Oil Prices Trim Gains After Trump Delays Iran Strike
Oil prices pared gains on Monday (May 18) after U.S. President Donald Trump said he was delaying a planned military strike on Iran, following requests from several Middle Eastern countries and claims that “serious negotiations” were underway. The statement eased some of the risk premium that had accumulated in energy markets.
At 3:45 p.m. ET, the July Brent contract fell 0.2% to $109.09 per barrel. July WTI rose 0.9% to $101.90 per barrel, reflecting continued volatility in trading amid the tension between escalation risks and hopes for diplomacy.
Prices had previously rallied as the U.S.-Iran standoff remained unresolved, a new drone incident in the Gulf kept tensions high, and the Strait of Hormuz remained virtually closed to energy flows. The risk of physical supply disruptions was a market focus, especially as shipping from the Gulf plays a significant role in global oil supplies.
Trump stated that he ordered the U.S. military to postpone the strikes originally scheduled for Tuesday, following requests from Qatar, Saudi Arabia, and the United Arab Emirates.
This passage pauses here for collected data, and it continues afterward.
(* ===== verification/ServiceSpec.v ===== *)
(** * What the analytics service promises

    The statement that [query_streams] builds is the filter that the request
    asks for: its placeholders name the values that are bound.  Whatever is
    posted to the ingestion server, the rows of the tables can be read, so that
    the queries of the tables are answered. *)

From S2P Require Import Prelude RustString Float Transit Queue Pod Parser PodParser Blocks.
From S2P Require Import Levels Deps LogEvents LogBlock Time Stream Wire LogEntry MetricsBlock.
From S2P Require Import Measure SpanEvents ThreadBlock ThreadBlockProcessor CallTree Arrow.
From S2P Require Import Tables Sql Lake Metadata LakeSpec Codecs Query SqlBridge Service.

(** ** The statement of query_streams *)
Section streams.
Context `{UuidText} `{SqlOrder} `{Rfc3339} `{Timestamptz}.

(** The times of the request *)
Definition parsed (time_str : option string) (t : option DateTime) : Prop :=
  match time_str, t with
  | Some s, Some t => parse_from_rfc3339 s = Ok t
  | None, None => True
  | _, _ => False
  end.
Definition opt_all {A} (p : A -> bool) (o : option A) : bool :=
  match o with Some x => p x | None => true end.
(** The streams that a request asks for *)
Definition stream_matches (request : QueryStreamsRequest) (begin_ end_ : option DateTime) (r : row) : bool :=
  opt_all (fun t => holds "insert_time" OpGe (VTimestamp (stored_time t)) r) begin_
  && opt_all (fun t => holds "insert_time" OpLt (VTimestamp (stored_time t)) r) end_
  && opt_all (fun u => holds "process_id" OpEq (VUuid u) r) (qs_process_id request)
  && opt_all (fun tag => holds_tag "tags" (VText tag) r) (qs_tag_filter request).
(* ===== verification/Delivery.v ===== *)
(** * From the process to the lake

    The parts put together: a process whose dispatcher sends to the ingestion
    server, the thread of the sink that posts what the process recorded, the
    router of the server ([telemetry-ingestion-srv/src/main.rs]) and the lake
    it writes: the blocks of a stream of the process, with the rows that they
    hold, are those that a query finds. *)

From Stdlib Require Import Sorting.Sorted.
From stdpp Require Import sorting.
From S2P Require Import Prelude RustString Float Transit Queue Pod Parser PodParser Blocks.
From S2P Require Import Levels LogFilter Deps LogEvents LogBlock Time Stream Wire LogEntry.
From S2P Require Import MetricsBlock Measure SpanEvents ThreadBlock ThreadBlockProcessor.
From S2P Require Import CallTree.
From S2P Require Import Sink SinkSpec Dispatch StreamSpec DispatchSpec Guards GuardsSpec.
From S2P Require Import HttpSink DispatchFrame HttpSpec.
From S2P Require Import Arrow Tables Sql Lake Metadata LakeSpec Codecs Query QuerySpec.

(** ** The ingestion server *)
Section server.
Context `{Cbor Block} `{Cbor BlockPayload} `{Cbor StreamInfo} `{Cbor ProcessInfo}.
Context `{Cbor (list UserDefinedType)} `{Rfc3339} `{Timestamptz} `{UuidText} `{ObjectPath}.
Context (iter_map : gmap string string -> list (string * string)).

(** The server at the address [addr], with its clock: [now n] is the time of the
    request [n].  The requests are handled one after the other. *)
Record Server := mkServer { sv_requests : nat; sv_lake : DataLakeConnection }.
(** [RequestBodyLimitLayer] answers a longer body itself, with 413. *)
Definition body_limit : Z := 100 * 1024 * 1024.
Definition ingestion_route (path : string) (now : DateTime) (service : DataLakeConnection)
    (body : buffer) : DataLakeConnection :=
  if body_limit <? blen body then service
  else if String.eqb path "/ingestion/insert_process" then insert_process_request iter_map now service body
  else if String.eqb path "/ingestion/insert_stream" then insert_stream_request iter_map now service body
  else if String.eqb path "/ingestion/insert_block" then insert_block_request service body
  else service.
Fixpoint strip_prefix (prefix s : string) : option string :=
  match prefix, s with
  | EmptyString, _ => Some s
  | String c prefix, String c' s => if Ascii.eqb c c' then strip_prefix prefix s else None
  | String _ _, EmptyString => None
  end.
Definition ingestion_server (addr : string) (now : nat -> DateTime) (request : Request) (sv : Server)
  : Server :=
  match strip_prefix addr (rq_url request) with
  | Some path =>
      mkServer (S (sv_requests sv))
        (ingestion_route path (now (sv_requests sv)) (sv_lake sv) (rq_body request))
  | None => sv
  end.

Lemma strip_prefix_append a s : strip_prefix a (String.append a s) = Some s.
Proof.
  induction a as [|c a IH]; [done|].
  change (String.append (String c a) s) with (String c (String.append a s)). cbn [strip_prefix].
  by rewrite Ascii.eqb_refl.
Qed.
End server.

(** ** Encoded blocks *)
Section blocks.
Context `{Compression} `{Rfc3339}.

(** An encoded block, and what it says of the block of the stream *)
Lemma encode_block_inv extract v b p x :
  encode_block extract v b p = Ok x ->
  exists e deps, eb_end b = Some e /\ extract (eb_events b) = Ok deps /\
    in_i 64 (dt_ticks (eb_begin b) - start_ticks p) /\ in_i 64 (dt_ticks e - start_ticks p) /\
    bk_block_id x = v /\ bk_stream_id x = eb_stream_id b /\ bk_process_id x = eb_process_id b /\
    bk_begin_time x = to_rfc3339 (dt_time (eb_begin b)) /\ bk_end_time x = to_rfc3339 (dt_time e) /\
    bk_begin_ticks x = dt_ticks (eb_begin b) - start_ticks p /\
    bk_end_ticks x = dt_ticks e - start_ticks p /\ block_in_range x.
Proof.
  unfold encode_block. destruct (eb_end b) as [e|]; [|discriminate]. cbn [unwrap mbind exec_bind].
  destruct (extract (eb_events b)) as [deps| | | |]; cbn [mbind exec_bind]; try discriminate.
  destruct (compress (as_bytes deps)) as [c1| | | |]; cbn [mbind exec_bind]; try discriminate.
  destruct (compress (as_bytes (eb_events b))) as [c2| | | |]; cbn [mbind exec_bind]; try discriminate.
  destruct (i64_checked (dt_ticks (eb_begin b) - _)) as [t1| | | |] eqn:E1; cbn [mbind exec_bind]; try discriminate.
  destruct (i64_checked (dt_ticks e - _)) as [t2| | | |] eqn:E2; cbn [mbind exec_bind]; try discriminate.
  apply i64_checked_Ok in E1 as [-> R1]. apply i64_checked_Ok in E2 as [-> R2].
  intros E. apply (f_equal (fun r => match r with Ok y => y | _ => x end)) in E. subst x.
  exists e, deps. split_and!; try done. unfold block_in_range. cbn.
  split_and!; [done..| |]; apply wrap_i_range; lia.
Qed.

Lemma encode_block_offset extract v b p x :
  encode_block extract v b p = Ok x -> bk_object_offset x = wrap_i 64 (eb_event_offset b).
Proof.
  unfold encode_block. destruct (eb_end b) as [e|]; [|discriminate]. cbn [unwrap mbind exec_bind].
  destruct (extract (eb_events b)) as [deps| | | |]; cbn [mbind exec_bind]; try discriminate.
  destruct (compress (as_bytes deps)) as [c1| | | |]; cbn [mbind exec_bind]; try discriminate.
  destruct (compress (as_bytes (eb_events b))) as [c2| | | |]; cbn [mbind exec_bind]; try discriminate.
  destruct (i64_checked (dt_ticks (eb_begin b) - _)) as [t1| | | |]; cbn [mbind exec_bind]; try discriminate.
  destruct (i64_checked (dt_ticks e - _)) as [t2| | | |]; cbn [mbind exec_bind]; try discriminate.
  intros E. by apply (f_equal (fun r => match r with Ok y => y | _ => x end)) in E as <-.
Qed.
End blocks.

(** ** The requests of the messages of the sink *)
Definition block_of (m : SinkEvent) : option EventBlock :=
  match m with
  | ProcessLogBlock b | ProcessMetricsBlock b | ProcessThreadBlock b => Some b
  | _ => None
  end.
Definition log_block_of (m : SinkEvent) : option EventBlock :=
  match m with ProcessLogBlock b => Some b | _ => None end.
Definition metrics_block_of (m : SinkEvent) : option EventBlock :=
  match m with ProcessMetricsBlock b => Some b | _ => None end.
Definition thread_block_of (sid : Uuid) (m : SinkEvent) : option EventBlock :=
  match m with ProcessThreadBlock b => if eb_stream_id b =? sid then Some b else None | _ => None end.

Section requests.
Context `{HA : LawfulAbi} `{Compression} `{LawfulRfc3339} `{HB : LawfulCbors}.
Context `{Timestamptz} `{UuidText} `{ObjectPath}.
Context (st : statics) (its : nat -> Iteration) (now : nat -> DateTime).

Definition block_message (p : ProcessInfo) (n : nat) (m : SinkEvent) : option (exec Block) :=
  let encode extract b := Some (encode_block extract (it_new_v4 (its n)) b p) in
  match m with
  | ProcessLogBlock b => encode (extract_logs st) b
  | ProcessMetricsBlock b => encode (extract_metrics st) b
  | ProcessThreadBlock b => encode (extract_thread st) b
  | _ => None
  end.

(** The request of the message [n], of a sink that knows the process *)
Definition request_of (p : ProcessInfo) (n : nat) (m : SinkEvent) : list request :=
  match m with
  | Startup_ p => [ReqProcess p (now n)]
  | InitStream s => [ReqStream s (now n)]
  | _ => match block_message p n m with Some (Ok b) => [ReqBlock b] | _ => [] end
  end.
Fixpoint requests (p : ProcessInfo) (n : nat) (ms : list SinkEvent) : list request :=
  match ms with
  | [] => []
  | m :: ms => request_of p n m ++ requests p (S n) ms
  end.

(** A message that is not the start of a process *)
Definition after_start (m : SinkEvent) : Prop := match m with Startup_ _ => False | _ => True end.
Lemma known_after p m : after_start m -> known (Some p) m = Some p.
Proof. by destruct m. Qed.

(** The server takes the bodies of the messages. *)
Fixpoint within_limit (p : ProcessInfo) (n : nat) (ms : list SinkEvent) : Prop :=
  match ms with
  | [] => True
  | m :: ms =>
      match message_request st (Some p) (it_new_v4 (its n)) m with
      | Some (_, Ok body) => blen body <= body_limit
      | _ => True
      end /\ within_limit p (S n) ms
  end.

(** What the thread posts is what the server is sent. *)
Lemma deliver_requests iter_map addr p n ms sv :
  encodable st its n (Some p) ms -> within_limit p n ms -> Forall after_start ms -> sv_requests sv = n ->
  sv_lake (deliver (ingestion_server iter_map addr now) addr st its n (Some p) ms sv) =
  foldl (serve iter_map) (sv_lake sv) (requests p n ms).
Proof.
  revert n sv. induction ms as [|m ms IH]; intros n sv He Hb Ha Hn; [done|].
  cbn [deliver encodable requests within_limit] in *. inversion_clear Ha as [|? ? Hm Hms].
  rewrite known_after in * by done. destruct He as [(path & body & E) He]. destruct Hb as [Hb1 Hb].
  rewrite E in Hb1. apply Z.ltb_ge in Hb1 as Hlim. rewrite foldl_app, E. set (sv' := ingestion_server _ _ _ _ sv).
  assert (sv_requests sv' = S n /\
    sv_lake sv' = foldl (serve iter_map) (sv_lake sv) (request_of p n m)) as [En El].
  { unfold sv', ingestion_server. cbn [rq_url rq_body]. rewrite strip_prefix_append. rewrite Hn.
    split; [done|]. cbn [sv_lake]. destruct m as [p'|s|b|b|b]; [done|..];
      cbn [message_request request_of block_message foldl serve] in *;
      injection E as <- E; unfold ingestion_route; rewrite Hlim; cbn [String.eqb Ascii.eqb Bool.eqb].
    1: by unfold encoded; rewrite E.
    all: unfold encode_bin in E; destruct (encode_block _ _ _ _) as [x| | | |]; try discriminate E;
      cbn [mbind exec_bind foldl serve] in *; unfold encoded; by rewrite E. }
  rewrite <- El. by apply IH.
Qed.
However, he emphasized that the military must remain ready to launch a large-scale strike "at a moment's notice" if an acceptable agreement is not reached, and emphasized that a deal must ensure Iran does not acquire nuclear weapons.
The two sides remain divided on key issues. Washington demands that Iran abandon its nuclear ambitions, hand over its enriched uranium, and reopen Hormuz. Iran demands a cessation of hostilities on all fronts, compensation for war damages, and an end to the US naval blockade of its ports and coastline, while rejecting demands to end nuclear activities, a key point of contention.
For the market, this dynamic is crucial because energy supply risks directly impact the inflation outlook and interest rate expectations. Sustained high oil prices could intensify price pressures and push the market back up bets on tighter policy. The focus will now be on concrete signals from the negotiation process, the operational status of Hormuz, and developments in security incidents in the Gulf that could trigger rapid changes in oil risk premiums.